Legislation would strengthen existing law by requiring collection of data on victims and perpetrators that might point to causes and prevention of bias-assaults.


Riders wait for the Train Q and R Southbound in Times Square Station platform, where Michelle Go was standing. Credit: Evelyn Nam for NY City Lens.

Asian-American community leaders are applauding two bills advancing in the New York State legislature aimed at bolstering anti-bias crime laws.

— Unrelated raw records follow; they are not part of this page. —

(** C28. With an authenticator, a request for a route outside the exempt ones is handled
    only with a bearer token that validates, and is otherwise answered 401 without
    touching the clients, the devices or the cluster.  The exempt routes are handled
    without a token; besides the public ones these are the secrets named health and
    healthz, the keys of these names of every secret, and the key token of a secret auth. *)
Theorem serve_gate a r req x :
  sv_authenticator s = Some a → rq_Method req ≠ methodOptions →
  router (Some a) (rq_Method req) (rq_URLPath req) = Some r →
  (exempt r = true → serve req x = run_route req r x) ∧
  (exempt r = false →
    (∃ token claims w', rq_Authorization req = BearerPrefix +:+ token ∧
       ValidateToken jwt a token x.2 = (Ok claims, w') ∧ serve req x = run_route req r (x.1, w')) ∨
    (∃ reply w', serve req x = (AuthError reply, (x.1, w')) ∧ au_Status reply = 401 ∧
       (w' = x.2 ∨ ∃ token e, rq_Authorization req = BearerPrefix +:+ token ∧ ValidateToken jwt a token x.2 = (Err e, w')))).
Proof.
  intros Ha Hm Hr. destruct (router_law _ _ _ _ Hr) as (_ & Hok & _ & Hpath).
  pose proof (skips_auth_route r Hok) as Hs. rewrite <-Hpath in Hs.
  unfold Server.serve, corsMiddleware. rewrite bool_decide_eq_false_2 by done. unfold authenticated, dispatch.
  rewrite Ha, Hr. destruct x as [c w]. unfold st_bind, on_world. cbn [fst snd]. split; intros Hex; rewrite Hex in Hs.
  - unfold AuthMiddleware. by rewrite Hs.
  - destruct (AuthMiddleware_cases a (rq_URLPath req) (rq_Authorization req) w Hs)
      as [(token & claims & w' & Hh & Hv & ->)|(reply & w' & -> & Hst & Hw)]; [left|right].
    + by exists token, claims, w'.
    + by exists reply, w'.
Qed.
End Gate.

The Senate passed the Hate Crimes Analysis and Review Act, S7807, on Jan. 26, which was introduced last month by Senator Brad Hoylman. The bill amends earlier legislation, S.70a, by directing the Division of Criminal Justice Services to create regulations regarding the methods and timing of collecting the demographic data of victims and perpetrators of bias crimes. “You can’t manage what you can’t measure,” Hoylman said. “I believe high quality data we can trust from the State of New York will show us more about how to prevent and stop hate crimes.” 

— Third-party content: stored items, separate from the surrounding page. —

(** [url.Values.Encode] sorts by key. *)
(* [kubectl-hsm/pkg/client/client.go:157-171 ListSecrets] *)
Definition list_path (page pageSize : Z) : string :=
  let params := (if 0 <? page then ["page=" +:+ go_itoa page] else []) ++
                (if 0 <? pageSize then ["page_size=" +:+ go_itoa pageSize] else []) in
  match params with [] => "/api/v1/hsm/secrets" | _ => "/api/v1/hsm/secrets?" +:+ str_join "&" params end.
(* [kubectl-hsm/pkg/client/client.go:156-179] *)
Definition ListSecrets (page pageSize : Z) : ST CState (result SecretList) :=
  fetch "GET" (list_path page pageSize) no_body (mkSecretList [] [] 0 0 0 0 "").

(* [kubectl-hsm/pkg/client/client.go:182-184] *)
Definition DeleteSecret (name : string) : ST CState (result unit) := send "DELETE" (api_path name) no_body.
(* [kubectl-hsm/pkg/client/client.go:187-189] *)
Definition DeleteSecretKey (name key : string) : ST CState (result unit) := send "DELETE" (api_path name +:+ "/" +:+ key) no_body.
(* [kubectl-hsm/pkg/client/client.go:192-199] *)
Definition GetHealth : ST CState (result HealthStatus) := fetch "GET" "/api/v1/health" no_body (mkHealthStatus "" false false 0 "").
(* [kubectl-hsm/pkg/client/client.go:202-209] *)
Definition GetDeviceStatus : ST CState (result DeviceStatusResponse) := fetch "GET" "/api/v1/hsm/status" no_body (mkDeviceStatusResponse ∅ 0).
(* [kubectl-hsm/pkg/client/client.go:212-219] *)
Definition GetDeviceInfo : ST CState (result DeviceInfoResponse) := fetch "GET" "/api/v1/hsm/info" no_body (mkDeviceInfoResponse ∅).
(* [kubectl-hsm/pkg/client/client.go:222-234] *)
Definition ChangePIN (oldPIN newPIN : string) : ST CState (result ChangePINResponse) :=
  fetch "POST" "/api/v1/hsm/change-pin" (Some (mkChangePINRequest oldPIN newPIN)) (mkChangePINResponse 0 0 [] "").
(* [kubectl-hsm/pkg/client/client.go:320-332] *)
Definition TriggerMirrorSync (force : bool) : ST CState (result MirrorSyncResult) :=
  st_try (fetch "POST" "/api/v1/hsm/mirror/sync" (Some (mkMirrorSyncRequest force)) (mkMirrorSyncResult false "" false ""))
    (wrapf "failed to trigger mirror sync") (λ r, st_ret (Ok r)).
End Client.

Senator Brad Hoylman, writer of Hate Crimes and Analysis Review Act. (Photo courtesy of New York Senate)

Anna W. Mok, president and executive board chair at Ascend, the largest pan-Asian business professional organization in North America, said she supports the legislation. Laws dealing with hate crimes “are in some ways an acknowledgment that these are things that are actually happening to the community,” she said. Gathering more data will help identify causes and preventive measures for bias crimes, she said.

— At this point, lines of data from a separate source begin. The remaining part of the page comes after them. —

(* ===== verification/KubectlShowSpec.v ===== *)
(** * What the showing commands guarantee

    The text of get hides the values; auth status does not authenticate; the columns of
    devices. *)

From S2P Require Import Prelude GoStd KubectlClient KubectlCommands KubectlShow.

Local Open Scope go_scope.

Lemma keys_same {A B} (m : gmap string A) (m' : gmap string B) :
  dom m = dom m' → (map_to_list m).*1 ≡ₚ (map_to_list m').*1.
Proof.
  intros Hd. apply NoDup_Permutation; [apply NoDup_fst_map_to_list..|]. intros k.
  assert (∀ C (m : gmap string C), k ∈ (map_to_list m).*1 ↔ k ∈ dom m) as Hk.
  { intros C m0. rewrite elem_of_dom. split.
    - intros ([k' x] & -> & Hx)%list_elem_of_fmap. exists x. by apply elem_of_map_to_list.
    - intros [x Hx]. apply list_elem_of_fmap. exists (k, x). split; [done|]. by apply elem_of_map_to_list. }
  by rewrite !Hk, Hd.
Qed.

Lemma filter_perm {A} (P : A → bool) (l l' : list A) : l ≡ₚ l' → List.filter P l ≡ₚ List.filter P l'.
Proof.
  induction 1 as [|x l l' _ IH|x y l|l l' l'' _ IH1 _ IH2]; cbn; [done|by destruct (P x); rewrite IH| |etrans; [exact IH1|exact IH2]].
  destruct (P x), (P y); try done. apply perm_swap.
Qed.

Section Text.
Context (f : Fmt) `{!Json (gmap string any)}.

(** The text of a secret shows its keys but no value: two secrets with the same keys, and the
    same path, checksum, number of devices and metadata, are shown alike. *)
Theorem displaySecretText_hides_values secretName (d d' : SecretData) namespace :
  dom (sd_Data d) = dom (sd_Data d') → sd_Data d !! "_metadata" = sd_Data d' !! "_metadata" →
  sd_Path d = sd_Path d' → sd_Checksum d = sd_Checksum d' → sd_DeviceCount d = sd_DeviceCount d' →
  displaySecretText f secretName d namespace = displaySecretText f secretName d' namespace.
Proof.
  intros Hd Hm Hp Hc Hn. unfold displaySecretText. rewrite Hm, Hp, Hc, Hn.
  pose proof (filter_perm (λ k, negb (bool_decide (k = "_metadata"))) _ _ (keys_same _ _ Hd)) as Hk.
  pose proof (Permutation_length Hk) as Hl. pose proof (sort_Strings_proper _ _ Hk) as Hs.
  destruct (List.filter _ (map_to_list (sd_Data d)).*1) as [|k l], (List.filter _ (map_to_list (sd_Data d')).*1) as [|k' l']; try done.
  by rewrite Hs, Hl.
Qed.
End Text.

(** Without --detailed the table does not ask for what its columns show. *)
Lemma device_row_unknown s name : ∃ status, device_row s None name = Row [name; status; "Unknown"; "Unknown"; "Unknown"].
Proof. by eexists. Qed.

Section Auth.
Context {W : Type} (dt : Desktop W).
Context `{!Json CachedToken, !Json TokenRequest, !Json TokenResponse, !Json APIResponse, !Json any, !Json HealthStatus}.

(** The request of the health check: no header is set. *)
Lemma GetHealth_request c w :
  (GetHealth dt (c, w)).1 =
  match http_NewRequest dt "GET" (cl_baseURL c +:+ "/api/v1/health") with
  | Err err => Err (wrapf "failed to create request" err)
  | Ok _ =>
      match (http_Do dt (mkHttpRequest "GET" (cl_baseURL c +:+ "/api/v1/health") None None None) w).1 with
      | Err err => Err (wrapf "request failed" err)
      | Ok (_, Err err) => Err (wrapf "failed to read response body" err)
      | Ok (code, Ok body) =>
          match read_response code body (Some (mkHealthStatus "" false false 0 "")) with Ok r => Ok (default (mkHealthStatus "" false false 0 "") r) | Err err => Err err end
      end
  end.
Proof.
  destruct c as [url tm]. unfold GetHealth, fetch, doRequest, authorize, get_client, ClearAuthCache, with_tokens.
  unfold st_try, st_bind, st_ret, on_world, no_body. cbn [fst snd cl_baseURL cl_tokenManager].
  destruct (http_NewRequest dt "GET" _) as [[]|e]; [|done]. replace (has_suffix "/api/v1/health" "/health") with true by reflexivity.
  set (req := mkHttpRequest "GET" (url +:+ "/api/v1/health") None None None).
  destruct tm as [tm|]; cbn [fst snd cl_baseURL cl_tokenManager negb andb]; fold req;
    (destruct (http_Do dt req w) as [[[code [body|e]]|e] w1]; [|done|done]); cbn [fst snd];
    (destruct (code =? 401); [|by destruct (read_response code body _)]).
  - cbn [cl_tokenManager]. destruct (ClearCache dt tm w1) as [[a tm'] w2]. by destruct (read_response code body _).
  - by destruct (read_response code body _).
Qed.

(** [auth status] says the same whatever token the client has, or none: it does not
    authenticate. *)
Theorem auth_status_ignores_token baseURL tm tm' w :
  (auth_status dt (mkClient baseURL tm, w)).1 = (auth_status dt (mkClient baseURL tm', w)).1.
Proof.
  assert (∀ t, (auth_status dt (mkClient baseURL t, w)).1 = (auth_status dt (mkClient baseURL None, w)).1) as Hall; [|by rewrite !Hall].
  intros t. unfold auth_status, st_bind, st_ret. pose proof (GetHealth_request (mkClient baseURL t) w) as H1.
  pose proof (GetHealth_request (mkClient baseURL None) w) as H2. cbn [cl_baseURL] in H1, H2. rewrite <-H2 in H1.
  destruct (GetHealth dt (mkClient baseURL t, w)) as [r x], (GetHealth dt (mkClient baseURL None, w)) as [r' x']. cbn in H1. by subst.
Qed.
End Auth.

The U.S. Department of Education reports that Asian American and Pacific islander students experience classroom bullying at higher rates than any other racial groups. Many people of Asian descent point out that they, and especially Asian women, are an “easy target,” throughout adulthood. Last year alone, there were the shootings at Atlanta-area spas that left eight dead, including six Asians. In New York, there was Yao Pan Ma in East Harlem, Maggie Cheng’s mother in Queens, Than Than Htwe and her husband in Brooklyn, the Filipino-American woman who was told that she “does not belong here” in Times Square as she was kicked and shoved to the ground, and Potri Ranka Manis who was punched in the head while being told to “go back to her country.” 

The hate crime rate against Asians, as reported by the NYPD, has risen 339% since the start of 2021. Last year saw an increase of 361% from 2020 in hate crimes against Asians. Community groups say hate crimes are vastly underreported. Many Asians fear they won’t be protected after reporting assaults. Some share an immigration story of escaping oppressive governments in their native countries; others fear that speaking up will prevent them from assimilating as an immigrant. 

Michelle Go’s death on Jan. 15 happened against such a backdrop. Mok said that while she hasn’t concluded that Go’s death was bias-motivated, the question of “why her” remains. The docile, soft and less-likely-to-report stereotype of Asian women often makes them more vulnerable, even for accomplished individuals like Go, Mok said. Go was a graduate of NYU Stern School of Business and a senior manager at Deloitte Consulting.  

“The fear felt in our community is real, and the death of Michelle Go is a reminder that it is well-founded,” said Ravi Reddi, associate director for policy and advocacy at the Asian American Federation, a nonprofit social services organization.

Establishing any attack as a hate crime is challenging, according to Daniel Richman, a professor at Columbia Law School. The statutes on hate crimes generally “demand a clear causal link between the defendant and the conduct,” he said. “You really have to show that the attack wouldn’t have happened but for the person’s race or other protected identities.” The burden of proof is difficult to overcome for prosecutors, Richman said. “Getting in the minds of someone who commits a hideous crime is always going to be a challenge,” he said. The current New York statute defines hate crime as one that harms based on a belief or perception regarding a person’s identity such as race, color, national origin, and others. 

Manhattan District Attorney Alvin Bragg condemned hate crimes against Asians as “intolerable” at a vigil held Jan. 21 for Yao Pan Ma, a 61-year-old Chinese immigrant man who died as a result of an assault in East Harlem. He said his office is expanding its hate crimes unit “so that we can give these cases the resources they deserve.” The accused assailant against Ma was initially charged with attempted murder and two counts of assault as a hate crime. Those charges were upgraded to homicide following Ma’s death. 

Asians make up approximately 14.09% of the New York City population, according to the World Population Review.